Google Groups no longer supports new Usenet posts or subscriptions. Historical content remains viewable.
Dismiss

WHAT’S NEW Robert L. Park Friday, 9 Apr 10 Washington, DC

0 views
Skip to first unread message

Sam Wormley

unread,
Apr 10, 2010, 12:35:23 AM4/10/10
to
> WHAT’S NEW Robert L. Park Friday, 9 Apr 10 Washington, DC
>
> 1. RESTART: WHY NOT, WE STILL HAVE THOUSANDS MORE.
> The New START Treaty, signed yesterday in Prague by Obama and Medvedev,
> extends bilateral arms reduction agreements between the U.S. and Russia
> begun in 1991. It will limit operationally deployed nuclear warheads to
> 1,500, which is down nearly two-thirds from the first START treaty in
> 1991, and 30 percent lower than the 2002 Moscow Treaty. It also reduces
> the number of delivery systems. Many thousands more nuclear weapons are
> not deployed. It‘s difficult to explain to today’s students how two
> seemingly enlightened peoples could have gotten into a standoff based on
> Mutually Assured Destruction.

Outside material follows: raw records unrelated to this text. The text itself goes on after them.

(** Round trip of signatures.  A manifest signed with any key verifies, with
    the embedded key and with the signer's, as self-signed; one signed by a CA
    verifies as such for every list of known CAs that has the CA, by its text or
    by its key. *)
Theorem signed_manifest_verifies {M} `{CryptoLaws M} (m : M) (k ca : private_key)
    (known_cas : list (string + octets)) :
  inl (public_key_to_base64 (ed_public ca)) ∈ known_cas ∨ inr (ed_public ca) ∈ known_cas →
  (∃ signed, sign_manifest m k = Ret signed
     ∧ verify_manifest signed None = Ret true
     ∧ verify_manifest signed (Some (ed_public k)) = Ret true
     ∧ sm_manifest signed = m ∧ detect_trust_level signed = SELF_SIGNED)
  ∧ verify_ca_signature (sign_with_ca m k ca) known_cas = Ret true.
Proof.
  intros Hca. split.
  - unfold sign_manifest. rewrite sign_size. cbn [Nat.eqb negb]. eexists. split; [reflexivity|].
    split_and!; [| |done|done]; (eapply verify_manifest_ok; [done| |by apply own_signature]);
      [apply embedded_key|done].
  - unfold verify_ca_signature, sign_with_ca. cbn [sm_signature trust_level sm_public_key].
    rewrite bool_decide_false by (intros Hn; by apply Hn).
    rewrite own_key_truthy, load_own_key. cbn [negb].
    assert (str_in (public_key_to_base64 (ed_public ca)) (map ca_base64 known_cas) = true) as ->.
    { apply str_in_true. destruct Hca as [Hin|Hin]; apply (list_elem_of_fmap_2 ca_base64) in Hin; exact Hin. }
    cbn [negb]. erewrite verify_manifest_ok; [done|done|reflexivity|by apply own_signature].
Qed.

Lemma verify_ca_signature_inv {M} `{Crypto M} (signed : SignedManifest M) (known_cas : list (string + octets)) (b : bool) :
  verify_ca_signature signed known_cas = Ret b →
  b = true ∧ ∃ pk, properly_signed signed pk
    ∧ public_key_to_base64 pk ∈ map ca_base64 known_cas ∧ detect_trust_level signed = VERIFIED.
Proof.
  unfold verify_ca_signature. case_bool_decide as Ht; [done|].
  destruct (sm_public_key signed) as [b64|]; [|done]. destruct (PyStr.truthy b64); [|done]. cbn [negb].
  destruct (load_public_key_from_base64 b64) as [|pk]; [done|].
  destruct (str_in _ _) eqn:Ein; cbn [negb]; [|done].
  destruct (verify_manifest signed (Some pk)) as [|v] eqn:Hv; [done|]. intros [= <-]. split; [done|].
  apply verify_manifest_inv in Hv as (_ & pk' & [= <-] & Hs). exists pk. split; [done|].
  split; [by apply str_in_true|]. unfold detect_trust_level. by destruct (decide (trust_level (sm_signature signed) = VERIFIED)).
Qed.

(** C23: Verification is sound.  Whatever key it is given, `verify_manifest`
    answers true or raises, and true means: the key used is the given one (or,
    with none given, the embedded one, of 32 bytes), and under it the manifest's
    canonical text carries a 64-byte signature whose scalar is below the group
    order.  A CA verification that succeeds was in addition made with a key among
    the known CAs. *)
Theorem verify_manifest_sound {M} `{Crypto M} (signed : SignedManifest M) (key : option octets)
    (known_cas : list (string + octets)) (b : bool) :
  (verify_manifest signed key = Ret b →
   b = true ∧ ∃ pk, properly_signed signed pk ∧
     match key with
     | Some k => pk = k
     | None => ∃ b64, sm_public_key signed = Some b64 ∧ Base64.b64decode b64 = Ret pk ∧ length pk = 32%nat
     end)
  ∧ (verify_ca_signature signed known_cas = Ret b →
     b = true ∧ ∃ pk, properly_signed signed pk
       ∧ public_key_to_base64 pk ∈ map ca_base64 known_cas ∧ detect_trust_level signed = VERIFIED).
Proof.
  split.
  - intros (-> & pk & Hk & Hs)%verify_manifest_inv. split; [done|]. exists pk. split; [done|].
    destruct key as [k|]; [by injection Hk|]. unfold verification_key in Hk.
    destruct (sm_public_key signed) as [b64|]; [|done]. destruct (PyStr.truthy b64); [|done].
    destruct (load_public_key_from_base64 b64) as [[]|pk'] eqn:El; try done. injection Hk as ->.
    apply load_public_key_inv in El as (? & ? & _). by exists b64.
  - apply verify_ca_signature_inv.
Qed.

(** The same signed manifest under another trust level. *)
Definition relabel {M} (l : TrustLevel) (signed : SignedManifest M) : SignedManifest M :=
  mkSigned (sm_manifest signed)
    (mkSignature (alg (sm_signature signed)) (signature (sm_signature signed)) l) (sm_public_key signed).

(** The trust level is outside the signature: whatever level anybody writes
    into the block of a signed manifest, verification succeeds or fails as
    before and the detected level is the one written, so a self-signed manifest
    passes for a verified or enterprise one until a CA check is made. *)
Theorem trust_level_is_not_signed {M} `{Crypto M} (signed : SignedManifest M) (key : option octets)
    (l : TrustLevel) :
  verify_manifest (relabel l signed) key = verify_manifest signed key
  ∧ detect_trust_level (relabel l signed) = l.
Proof. by destruct signed as [m [a s t] pk]. Qed.

(** ** An instance for the examples

    A signature that repeats the key byte and a checksum of the message. *)
Module ToyCrypto.
Definition checksum (m : octets) : Z := foldr Z.add 0 m mod 256.
Definition toy_public (k : Z) : octets := replicate 32 (k mod 256).
Definition toy_sign (k : Z) (m : octets) : octets :=
  (replicate 32 (k mod 256) ++ [checksum m] ++ replicate 31 0)%list.
Definition toy_verify (pk raw m : octets) : bool :=
  bool_decide (raw = (pk ++ [checksum m] ++ replicate 31 0)%list).

#[local] Instance toy : Crypto octets :=
  {| private_key := Z; ed_public := toy_public; ed_sign := toy_sign; ed_verify := toy_verify;
     ed_load := λ _, Ret tt; jcs_dump := λ m, m |}.

Lemma octet_mod x : Base64.octet (x mod 256).
Proof. unfold Base64.octet. apply Z.mod_pos_bound. lia. Qed.

Lemma octets_replicate n x : Base64.octet x → Forall Base64.octet (replicate n x).
Proof. intros Hx. by apply Forall_replicate. Qed.

Lemma strict_scalar c : c < 256 → from_bytes_little (c :: replicate 31 0) < ED25519_ORDER.
Proof.
  intros Hc. change (from_bytes_little (c :: replicate 31 0)) with (c + 0).
  assert (256 < ED25519_ORDER) by reflexivity. lia.
Qed.

#[local] Instance toy_laws : CryptoLaws octets.
Proof.
  split; cbn [ed_public ed_sign ed_verify ed_load private_key toy].
  - intros k. apply length_replicate.
  - intros k. apply octets_replicate, octet_mod.
  - done.
  - intros k m. unfold toy_sign. by rewrite length_app, length_replicate.
  - intros k m. apply Forall_app. split; [apply octets_replicate, octet_mod|].
    apply Forall_app. split; [repeat constructor; apply octet_mod|apply octets_replicate; unfold Base64.octet; lia].
  - intros k m. unfold toy_sign. rewrite drop_app_length' by done.
    apply strict_scalar, octet_mod.
  - intros k m. by apply bool_decide_eq_true.
Qed.
End ToyCrypto.

Lemma signed_manifest_verifies_witness :
  verify_ca_signature (H := ToyCrypto.toy) (sign_with_ca (H := ToyCrypto.toy) [1; 2] 7 9)
    [inr (ToyCrypto.toy_public 9)] = Ret true.
Proof.
  destruct (@signed_manifest_verifies _ ToyCrypto.toy ToyCrypto.toy_laws [1; 2] 7 9 [inr (ToyCrypto.toy_public 9)])
    as [_ H]; [right; by apply list_elem_of_singleton|exact H].
Defined.

Lemma verify_manifest_sound_witness :
  ∃ pk, properly_signed (H := ToyCrypto.toy) (sign_with_ca (H := ToyCrypto.toy) [1; 2] 7 9) pk
    ∧ public_key_to_base64 pk ∈ map ca_base64 [inr (ToyCrypto.toy_public 9)].
Proof.
  destruct (proj2 (@verify_manifest_sound _ ToyCrypto.toy (sign_with_ca (H := ToyCrypto.toy) [1; 2] 7 9) None
    [inr (ToyCrypto.toy_public 9)] true) ltac:(vm_compute; reflexivity)) as (_ & pk & H1 & H2 & _).
  exists pk. split; [exact H1|exact H2].
Defined.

I can’t even explain to myself how I came
> to spend ten years of my life in the nuclear weapons program. Meanwhile,
> Iran proudly unveils its new uranium centrifuges today.
>
> 2. BEYOND GREEN: BORLAUG’S "TWO CONTENDING POWERS."
> As told by Kieron Humphrey on BBC News, Zambian farmer Elleman Mumbia
> broke with local custom to practice scientific "conservation farming." His
> tiny farm flourished. Some neighbors muttered about juju (voodoo), but he
> has become something of a hero on national media. The BBC story stops
> there, but a sadder chapter is being written. In his 1970 Nobel Peace
> Prize acceptance speech, Norman Borlaug said, "We are dealing with two
> opposing forces, the scientific power of food production and the biologic
> power of human reproduction." K.H. von Hoffmann, who called my attention
> to the BBC story, points out that Mr. Mumbia has six children (about
> average in Zambia). The farm is too small to be subdivided. Most of his
> children will look for jobs in the city and end up in the slums, as young
> people are doing all over Africa.
>
> 3. APOCRYPHA: SCIENCE BOARD HIDES AMERICAN IGNORANCE.
> The National Science Board, established by Congress as a national science
> policy body, oversees NSF and provides independent science policy advice
> to the President and Congress. It issues a huge biennial report, Science
> and Engineering Indicators, which is a compendium of quantitative data on
> the science enterprise around the world. The results are disturbing. In
> their understanding of science, polls found, most Americans are falling
> behind, even though much of the progress was made by American scientists
> and engineers. Congress needs to hear these facts. Instead, poll
> questions dealing with the origin of the universe and evolution were
> simply excised from the report The board member who took the lead in
> removing the text was John T. Bruer, a philosopher with close ties to the
> Vatican. I hope that Science will publish the apocryphal text so we may
> judge its relevance for ourselves.
>
> THE UNIVERSITY OF MARYLAND.
> Opinions are the author's and not necessarily shared by the
> University of Maryland, but they should be.
> ---
> Archives of What's New can be found at http://www.bobpark.org

Matt

unread,
Apr 10, 2010, 2:41:21 PM4/10/10
to
On Fri, 09 Apr 2010 23:35:23 -0500, Sam Wormley wrote:

>> WHAT’S NEW Robert L. Park Friday, 9 Apr 10 Washington, DC

>> It‘s difficult to explain to today’s students how two
>> seemingly enlightened peoples could have gotten into a standoff based on
>> Mutually Assured Destruction.

It assumes sanity: The enemy may be willing to risk prevailing in a
zero-sum game, but not to take an action which would surely
precipitate their own destruction.

>> Meanwhile, Iran proudly unveils its new uranium centrifuges today.

Perhaps a flawed assumption where seventy virgins await those who
attack with disregard for temporal conseqences.